Una Cuestión de Actitud

El primer día de clase, les anuncié a los niños en mi salón de escuela dominical que durante el semestre íbamos a estar aprendiendo juntos un capítulo de la Biblia, un verso por semana. Al final de tres meses, todos los que pudieran recordar el capítulo de memoria irían conmigo a una excursión.   

      Cada semana tomé diez minutos de la hora de clase para explicar el versículo en turno y para jugar un juego de aprendizaje. Mientras se divertían, sin mayor esfuerzo estaban memorizándolo y durante la semana, sólo tenían que repasarlo unas veces y lo podrían recitar el siguiente domingo.

      A modo de animarlos aún mas, casi todas las semanas llamaba a cada alumno el sábado por la tarde para saludarlo, charlar unos minutos y recordarle que repasara su versículo antes de acostarse a modo de que lo tuviera fresco en la memoria el siguiente día.

      Con todo este esfuerzo de mi parte, pensé que no habría razón por la que todos los niños no tuvieran sus versículos memorizados, pero no fue así.
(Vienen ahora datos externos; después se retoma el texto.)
(* ===== verification/Json.v ===== *)
(** * JSON

    [JSON.parse] and [JSON.stringify] of ECMAScript on the strings of the development,
    with the order own properties have in an object, and the conversions of a parsed
    value the sources use. An escape of a code unit above 255 is outside those strings:
    a text with one does not parse here. *)

From S2P Require Import Prelude JsString JsMap JsNumber.

(** An object is a list of its own properties in the order they were made, each key once. *)
Inductive Json :=
| JNull
| JBool (b : bool)
| JNum (n : JsNumber)
| JString (s : string)
| JArray (l : list Json)
| JObject (m : list (string * Json)).

Section json_ind.
Context (P : Json → Prop) (Hnull : P JNull) (Hbool : ∀ b, P (JBool b)) (Hnum : ∀ n, P (JNum n)).
Context (Hstring : ∀ s, P (JString s)) (Harray : ∀ l, Forall P l → P (JArray l)).
Context (Hobject : ∀ m, Forall (λ kv, P kv.2) m → P (JObject m)).
Fixpoint json_ind' (v : Json) : P v :=
  match v with
  | JNull => Hnull
  | JBool b => Hbool b
  | JNum n => Hnum n
  | JString s => Hstring s
  | JArray l => Harray l ((fix go l := match l return Forall P l with
                                      | [] => List.Forall_nil _
                                      | x :: r => List.Forall_cons _ _ _ (json_ind' x) (go r) end) l)
  | JObject m => Hobject m ((fix go m := match m return Forall (λ kv, P kv.2) m with
                                      | [] => List.Forall_nil _
                                      | x :: r => List.Forall_cons _ x _ (json_ind' x.2) (go r) end) m)
  end.
End json_ind.

Module JSON.

(** ** Own properties *)

(** An array index: the canonical text of an integer below 2^32 - 1. *)
Definition is_index (k : string) : bool :=
  negb (k =? "")%string && sforall is_digit k
  && ((k =? "0")%string || negb (startsWith k "0")) && (digits_value 0 k <? 4294967295)%Z.

(** [Object.entries]: the indices in numeric order, then the other keys as they came. *)
Definition own_order {A} (m : list (string * A)) : list (string * A) :=
  sort_by (λ a b, digits_value 0 a.1 <=? digits_value 0 b.1)%Z (bfilter (λ kv, is_index kv.1) m)
  ++ bfilter (λ kv, negb (is_index kv.1)) m.

(** [v[key]] for a key no prototype has; [None] is [undefined]. *)
Definition prop (v : Json) (key : string) : option Json :=
  match v with JObject m => JsMap.get m key | _ => None end.

(** [typeof v === 'object' && v !== null && !Array.isArray(v)] *)
Definition isRecord (v : Json) : bool := match v with JObject _ => true | _ => false end.
(** [typeof v === 'object' && v !== null] *)
Definition isObject (v : Json) : bool := match v with JObject _ | JArray _ => true | _ => false end.

(** ** [JSON.stringify(v, null, gap)] *)

Definition wrap (gap indent open close : string) (items : list string) : string :=
  match items with
  | [] => open +:+ close
  | _ =>
      if (gap =? "")%string then open +:+ join "," items +:+ close
      else let inner := indent +:+ gap in
           open +:+ nl +:+ inner +:+ join ("," +:+ nl +:+ inner) items +:+ nl +:+ indent +:+ close
  end.
Definition member (gap : string) (kt : string * string) : string :=
  JSON_stringify kt.1 +:+ ":" +:+ (if (gap =? "")%string then "" else " ") +:+ kt.2.

Fixpoint serialize (gap indent : string) (v : Json) : string :=
  match v with
  | JNull => "null"
  | JBool b => if b then "true" else "false"
  | JNum n => JSON_number n
  | JString s => JSON_stringify s
  | JArray l => wrap gap indent "[" "]" (map (serialize gap (indent +:+ gap)) l)
  | JObject m =>
      wrap gap indent "{" "}"
        (map (member gap) (own_order (map (λ kv, (kv.1, serialize gap (indent +:+ gap) kv.2)) m)))
  end.
Definition stringify (gap : string) (v : Json) : string := serialize gap "" v.

(** ** [JSON.parse] *)

Definition is_json_space (c : ascii) : bool :=
  (code c =? 32) || (code c =? 9) || (code c =? 10) || (code c =? 13).
Definition skip_ws (s : string) : string := skip_while is_json_space s.
(** The text after the character, spaces before it skipped. *)
Definition expect (c : ascii) (s : string) : option string :=
  match skip_ws s with String d r => if Ascii.eqb d c then Some r else None | "" => None end.

Definition hex_value (c : ascii) : option nat :=
  if is_digit c then Some (code c - 48)
  else if in_range 97 102 c then Some (code c - 87)
  else if in_range 65 70 c then Some (code c - 55) else None.
(** What an escape of one letter stands for. *)
Definition escape (c : ascii) : option ascii :=
  if Ascii.eqb c dquote || Ascii.eqb c backslash || Ascii.eqb c slash then Some c
  else if Ascii.eqb c "b" then Some (chr 8)
  else if Ascii.eqb c "f" then Some (chr 12)
  else if Ascii.eqb c "n" then Some newline
  else if Ascii.eqb c "r" then Some (chr 13)
  else if Ascii.eqb c "t" then Some (chr 9) else None.
Definition unit_of (a b c d : ascii) : option ascii :=
  match hex_value a, hex_value b, hex_value c, hex_value d with
  | Some 0, Some 0, Some h, Some l => Some (chr (16 * h + l))
  | _, _, _, _ => None
  end.

Definition scons (c : ascii) (p : string * string) : string * string := (String c p.1, p.2).
(** The characters up to the closing quote, and the text after it. *)
Fixpoint parse_body (s : string) : option (string * string) :=
  match s with
  | "" => None
  | String c r =>
      if Ascii.eqb c dquote then Some ("", r)
      else if Ascii.eqb c backslash then
        match r with
        | String e r1 =>
            if Ascii.eqb e "u" then
              match r1 with
              | String h1 (String h2 (String h3 (String h4 r2))) =>
                  match unit_of h1 h2 h3 h4 with
                  | Some x => scons x <$> parse_body r2
                  | None => None
                  end
              | _ => None
              end
            else match escape e with Some x => scons x <$> parse_body r1 | None => None end
        | "" => None
        end
      else if code c <? 32 then None
      else scons c <$> parse_body r
  end.

(** An exponent, when there is one. *)
Definition parse_exp (s : string) : option (Z * string) :=
  match s with
  | String e t =>
      if Ascii.eqb (lower e) "e" then
        let '(sign, ds) := match t with
                           | String c u => if Ascii.eqb c "+" then (1%Z, u)
                                           else if Ascii.eqb c "-" then ((-1)%Z, u) else (1%Z, t)
                           | "" => (1%Z, t)
                           end in
        let d := take_while is_digit ds in
        if (d =? "")%string then None else Some ((sign * digits_value 0 d)%Z, skip_while is_digit ds)
      else Some (0%Z, s)
  | "" => Some (0%Z, s)
  end.
(** The digits after a point, when there is one. *)
Definition parse_fraction (s : string) : option (string * string) :=
  match s with
  | String c t =>
      if Ascii.eqb c "." then
        let d := take_while is_digit t in
        if (d =? "")%string then None else Some (d, skip_while is_digit t)
      else Some ("", s)
  | "" => Some ("", s)
  end.
Definition parse_unsigned (s : string) : option (JsNumber * string) :=
  let ip := take_while is_digit s in
  if (ip =? "")%string || (startsWith ip "0" && negb (ip =? "0")%string) then None
  else
    match parse_fraction (skip_while is_digit s) with
    | None => None
    | Some (fp, r) =>
        match parse_exp r with
        | None => None
        | Some (x, r') =>
            let m := digits_value 0 (ip +:+ fp) in
            let shift := (x - Z.of_nat (slen fp))%Z in
            Some (if (0 <=? shift)%Z then Int (m * 10 ^ shift) else norm_frac m (Z.to_nat (- shift)), r')
        end
    end.
Definition parse_number (s : string) : option (JsNumber * string) :=
  match s with
  | String c r => if Ascii.eqb c "-" then (λ p, (negate p.1, p.2)) <$> parse_unsigned r else parse_unsigned s
  | "" => None
  end.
La mayoría participaba con entusiasmo y emoción, sin embargo, hubo uno o dos niños que no respondieron a mis esfuerzos. Estos niños simplemente no tenían interés en memorizar la Palabra de Dios.
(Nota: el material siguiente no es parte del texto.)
(* ===== verification/Entities.v ===== *)
(** * Entities (src/domain/entities)

    [Finding], [Grant], [ScanReport] and [BaselineChange]: the values rules produce
    and use cases store. *)

From S2P Require Import Prelude JsString JsNumber Json NodePath Paths Values Resources SensitivePaths.

(** ** Findings (Finding.ts) *)

Module Finding.
Record Finding := mkFinding {
  ruleId : RuleId;
  severity : Severity;
  disposition : Disposition;
  title : string;
  detail : string;
  remediation : string;
  subject : string;
  contentHash : option ContentHash;
  location : option SourceLocation
}.
#[global] Instance Finding_eq_dec : EqDecision Finding.
Proof. solve_decision. Defined.

Definition decisionKey (f : Finding) : string :=
  match contentHash f with
  | None => RuleId.value (ruleId f) +:+ "@" +:+ subject f
  | Some h => ContentHash.toString h
  end.

Definition withDisposition (f : Finding) (d : Disposition) : Finding :=
  mkFinding (ruleId f) (severity f) d (title f) (detail f) (remediation f) (subject f)
    (contentHash f) (location f).

(** The serialised form, field by field; [None] is [null]. *)
Record FindingJSON := mkFindingJSON {
  json_ruleId : string;
  json_severity : string;
  json_disposition : string;
  json_title : string;
  json_subject : string;
  json_decisionKey : string;
  json_contentHash : option string;
  json_location : option string
}.
Definition toJSON (f : Finding) : FindingJSON :=
  mkFindingJSON (RuleId.value (ruleId f)) (Severity.name (severity f))
    (Disposition.name (disposition f)) (title f) (subject f) (decisionKey f)
    (ContentHash.toString <$> contentHash f) (SourceLocation.toString <$> location f).
End Finding.
Abbreviation Finding := Finding.Finding.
      Ellos asistían la clase por obligación de sus padres y no deseaban invertir tiempo haciendo algo que no era de su agrado. A veces traían sus Biblias, pero muchas veces no. Se mantenían aislados, indiferentes, poco atentos y desinteresados en las actividades de la clase. Sus padres usaban la excusa de que sus hijos tenían demasiada tarea en la escuela pública y no querían exigirles que hicieran más para la escuela dominical.

      El día de la excursión, los niños que no habían trabajado se lamentaron de su mala decisión y trataron de ver si podían venir a la excursión junto con los otros niños. Me dio mucha pena y tristeza no dejarles acompañarnos pero sería injusto para los otros que habían trabajado duro para gozar de su premio.
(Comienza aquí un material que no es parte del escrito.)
(* ===== verification/Policy.v ===== *)
(** * Sandbox policies (src/domain/policy)

    [DenyRule], [SandboxPolicy] with its digest, [StarterProfile] and [PolicyBuilder]:
    what an agent's process may touch, and how it is derived from the registry, the
    profile and the grants. *)

From S2P Require Import Prelude JsString NodePath Paths Patterns Values Resources JsNumber Network.
From S2P Require Import SensitivePaths Registry Sha256 Tiers Entities.

(** ** DenyRule (DenyRule.ts) *)

Module DenyRule.
Record DenyRule := mkDeny {
  sourceId : string;
  pattern : PathPattern;
  access : Access;
  reason : string;
  exceptWithin : option AbsolutePath
}.

Definition matches (d : DenyRule) (path home : AbsolutePath) : bool :=
  if match exceptWithin d with Some w => AbsolutePath.contains w path | None => false end
  then false
  else PathPattern.matches (pattern d) path home.

Definition toString (d : DenyRule) : string :=
  let except_ := match exceptWithin d with
                 | Some w => " except " +:+ AbsolutePath.value w
                 | None => ""
                 end in
  "deny " +:+ access_name (access d) +:+ " " +:+ PathPattern.raw (pattern d) +:+ except_
  +:+ " (" +:+ sourceId d +:+ ")".
End DenyRule.
Abbreviation DenyRule := DenyRule.DenyRule.

(** ** SandboxPolicy (SandboxPolicy.ts) *)

Module SandboxPolicy.
Record PolicyOverride := mkOverride { ref : ResourceRef; access : Access; reason : string }.

Inductive NetworkBrokerTransport :=
| tcp_loopback (port : Z)
| unix_socket_relay (socketPath relayScript : AbsolutePath) (port : Z).
Inductive NetworkEnforcement :=
| closed
| unconfigured
| brokered (transport : NetworkBrokerTransport).

Record SandboxPolicyProps := mkPolicyProps {
  workspace_ : AbsolutePath;
  reads_ : list ResourceRef;
  writes_ : list ResourceRef;
  denies_ : list DenyRule;
  overrides_ : list PolicyOverride;
  network_ : list NetworkRule;
  networkEnforcement_ : option NetworkEnforcement;
  runtimeRefs_ : option (list ResourceRef)
}.

Record SandboxPolicy := mkPolicy {
  workspace : AbsolutePath;
  reads : list ResourceRef;
  writes : list ResourceRef;
  denies : list DenyRule;
  overrides : list PolicyOverride;
  network : list NetworkRule;
  networkEnforcement : NetworkEnforcement;
  runtimeRefs : list ResourceRef;
  policyHash : string
}.

Definition describeOverride (o : PolicyOverride) : string :=
  access_name (access o) +:+ " " +:+ ResourceRef.toString (ref o) +:+ " (" +:+ reason o +:+ ")".

(** The text of one labelled section of the digest. *)
Definition section_ (label : string) (values : list string) : string :=
  label +:+ nl +:+ join nl (sort_strings values).

Definition digest_text (ws : AbsolutePath) (rs wr : list ResourceRef) (ds : list DenyRule)
    (os : list PolicyOverride) (ns : list NetworkRule) (rt : list ResourceRef) : string :=
  join (nl +:+ "--" +:+ nl)
    ["workspace" +:+ nl +:+ AbsolutePath.value ws;
     section_ "read" (map ResourceRef.toString rs);
     section_ "write" (map ResourceRef.toString wr);
     section_ "deny" (map DenyRule.toString ds);
     section_ "override" (map describeOverride os);
     section_ "network" (map NetworkRule.toString ns);
     section_ "runtime" (map ResourceRef.toString rt)].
      Creo que habemos muchos que tomamos la misma actitud negativa de mis alumnos. Ya recibimos el precioso regalo de salvación a través de la sangre que Jesucristo vertió en la cruz; sabemos que vamos al cielo donde podremos caminar en las calles de oro por toda la eternidad y con todo esto asegurado ¿para qué preocuparnos por servir al Señor?     

      La Biblia dice en 2 Corintios 5:10, “Porque todos nosotros debemos comparecer ante el tribunal de Cristo para que cada uno sea recompensado por sus hechos estando en el cuerpo, de acuerdo con lo que hizo, sea bueno o sea malo”. En el último capítulo de la Biblia, Jesucristo mismo nos recuerda de este premio que Él nos ha preparando diciendo, “He aquí, yo vengo pronto, y mi recompensa está conmigo para recompensar a cada uno según sea su obra”. (Apocalipsis 22:12 NVI).

            Cuando llegue ese momento de “entrega de premios” será triste si nos quedamos cortos por haber sido haraganes. Aunque no tenemos muchos detalles acerca de cuáles premios el Señor nos está preparando, sin duda serán recompensas deleitosas con las que podremos disfrutar por toda la eternidad, no sólo por un día o unas horas.

            ¿No cree que sea una buena inversión servir por unos pocos años para disfrutar un regalo que durará por los siglos de los siglos, sin fin? Abrochémonos el cinturón y pongamos nuestras manos a la obra. Hay mucho trabajo para hacer en el reino de Dios; trabajemos antes de que caiga el sol sobre nuestra vida y llegue el tribunal de Cristo ante el cual no tengamos ningún fruto para ofrecerle por todo el sacrificio que Él hizo por nosotros.